Japan: To Give or Not to Give?

In the wake of Japan’s tragic earthquake and tsunami, Felix Salmon argues against donating to the cause.  Salmon cites concerns about the hobbling effects of earmarked funds, uncoordinated NGOs, and Japan’s wealth.  “[I]t’s entirely possible that organizations like the Red Cross or Save the Children will find themselves with important and useful roles to play in Japan,” writes Salmon. “It’s also certain that they have important and useful roles to play elsewhere. So do give money to them — and give generously! And give money to other NGOs, too, like Doctors Without Borders (MSF), which don’t jump on natural disasters and use them as opportunistic marketing devices. Just make sure it’s unrestricted.”   Meanwhile, Tyler Cowen disagrees, pointing to a lower likelihood of corruption in Japan, the need to signal America’s partnership with Japan, and a third factor: “Maybe you should give to a poorer country instead, but you probably won’t.  Odds are this will be an extra donation at the relevant margin.  Sorry to say, this disaster has no ‘close substitute.’”

In SuperFreakonomics, we wrote a chapter on altruism that addressed the “CNN Effect” of disaster relief:

Is it possible to use natural experiments, like the ACLU-prison scenario, to measure altruism? You might consider, for instance, looking at a series of calamities to see how much charitable contribution they produce. But with so many variables, it would be hard to tease out the altruism from everything else. A crippling earthquake in China is not the same as a scorching drought in Africa, which is not the same as a devastating hurricane in New Orleans. Each disaster has its own sort of “appeal” — and, just as important, donations are heavily influenced by media coverage.

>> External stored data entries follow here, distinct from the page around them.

(* ===== verification/MmapRun.v ===== *)
(** * MmapRun: mappings through sequences of map, unmap and reap requests

    Runs of [nvkvm_req_mmap_on_isolate] (module [MmapReq]),
    [nvkvm_req_realize_uvm_mapping] (module [Realize]) and of the teardown paths
    (module [Teardown]) in any order, with what the calls leave mapped in
    QEMU's reservation of the window.  The kernel may fail to put anonymous memory
    back; the ranges where it did are kept. *)
From S2P Require Import Prelude Extents KvmSlots GpaLayout SparseWin IsoWindow IsoMmap Handles Teardown Isolates Sessions MmapReq Realize MmapInv.

Module MmapRun.
Import KvmSlots GpaLayout SparseWin IsoWindow IsoMmap Handles Teardown Isolates Sessions MmapReq Realize MmapInv.

(** ** Runs *)
Inductive mop :=
| OMap (q : mmap_req) (env : mmap_env)
| ORealize (q : realize_req) (env : realize_env) (state intent : option (list Z))
| OUnmap (isolate token : Z)
| OReapHandle (isolate handle : Z)
| OReapIsolate (isolate : Z)
| OOther (v : Sessions.vm).      (* requests that leave the mappings alone *)

(** The host, the memory regions, what is mapped in the window, and the ranges whose
    anonymous memory could not be put back. *)
Definition mstate : Type := Sessions.vm * gmap Z region * (Z -> backing) * list ext.
Definition called (ans : nat -> fixed) (v : Sessions.vm) (regs : gmap Z region) (b : Z -> backing) (l : list ext)
    (cs : list call) : mstate := (v, regs, apply_calls ans cs b, hurts ans cs ++ l).
Definition torn (ans : nat -> fixed) (v : Sessions.vm) (regs : gmap Z region) (b : Z -> backing) (l : list ext)
    (x : host * Z * list effect) : mstate :=
  let '(h, _, eff) := x in called ans (set_host v (v_handles v) h) regs b l (Undo <$> eff).

(** A request with the kernel's answers to its calls. *)
Definition mexec (nv kvm_fd : Z) (st : mstate) (oa : mop * (nat -> fixed)) : mstate :=
  let '(v, regs, b, l) := st in
  let '(o, ans) := oa in
  match o with
  | OMap q env =>
      let '(v', regs', _, cs) := nvkvm_req_mmap_on_isolate nv kvm_fd v regs q env in called ans v' regs' b l cs
  | ORealize q env st p =>
      let '(h, regs', _, _) := nvkvm_req_realize_uvm_mapping nv kvm_fd v regs q env st p in
      (set_host v (v_handles v) h, regs', b, l)
  | OUnmap i t => torn ans v regs b l (nvkvm_req_munmap_on_isolate nv kvm_fd (v_host v) i t)
  | OReapHandle i hd => torn ans v regs b l (nvkvm_iso_mmap_reap_handle nv kvm_fd (fun _ h => h) (v_host v) i hd)
  | OReapIsolate i => torn ans v regs b l (nvkvm_iso_mmap_reap_isolate nv kvm_fd (fun _ h => h) (v_host v) i)
  | OOther v' => (set_host v' (v_handles v') (v_host v), regs, b, l)
  end.

(** The fields have the widths of the messages. *)
Definition mop_ok (o : mop) : Prop :=
  match o with
  | OMap q env => req_ok q /\ info_u64 (me_info env)
  | ORealize q _ _ _ => 0 <= rq_length q
  | OUnmap _ t => 0 <= t
  | _ => True
  end.

(** ** The invariant *)
Section device.
Context (nv base va size : Z) (oth : Z -> list ext).
Context (Hnv : nv <> 0) (Hva : 0 < va) (Hend : va + size < MAP_FAILED).

Definition placed_entry (e : nvkvm_iso_mmap_entry) : Prop :=
  im_kvm_slot e = NVKVM_IN_WINDOW_SLOT /\ (im_qva e = 0 \/ im_qva e = va + (im_gpa e - base)).
Definition covered (live : list nvkvm_iso_mmap_entry) (x : Z) : Prop :=
  exists e, e ∈ live /\ im_qva e <> 0 /\ within (im_qva e) (im_len e) x = true.

(** [lost] are the placements reaping by handle left in the isolates' windows. *)
Record map_inv (h : host) (b : Z -> backing) (l : list ext) (lost : list placed) : Prop := {
  mv_parts : parts nv base va size oth h (gpa_ext base <$> live_entries (hs_mm h))
               ((live_entries (hs_mm h) ≫= mirror_of) ++ lost);
  mv_ent : Forall placed_entry (live_entries (hs_mm h));
  mv_back : forall x, b x = Anon \/ (exists fd o, b x = Dev fd o) /\ covered (live_entries (hs_mm h)) x \/ hurt l x
}.

Lemma parts_perm h L1 L2 H1 H2 :
  Permutation L1 L2 -> Permutation H1 H2 ->
  parts nv base va size oth h L1 H1 -> parts nv base va size oth h L2 H2.
Proof.
  intros HL HH [? ? ?]. split; auto; [by eapply gpa_inv_perm|by rewrite <- HH].
Qed.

One recent academic study* found that a given disaster received an 18 percent spike in charitable aid for each seven hundred-word newspaper article and a 13 percent spike for every sixty seconds of TV news coverage. (Anyone hoping to raise money for a Third World disaster had better hope it happens on a slow news day.) And such disasters are by their nature anomalies— especially noisy ones, like shark attacks— that probably don’t have much to say about our baseline altruism.*

*See Philip H. Brown and Jessica H. Minty, “Media Coverage and Charitable Giving After the 2004 Tsunami,” Southern Economic Journal 75, no. 1 (2008).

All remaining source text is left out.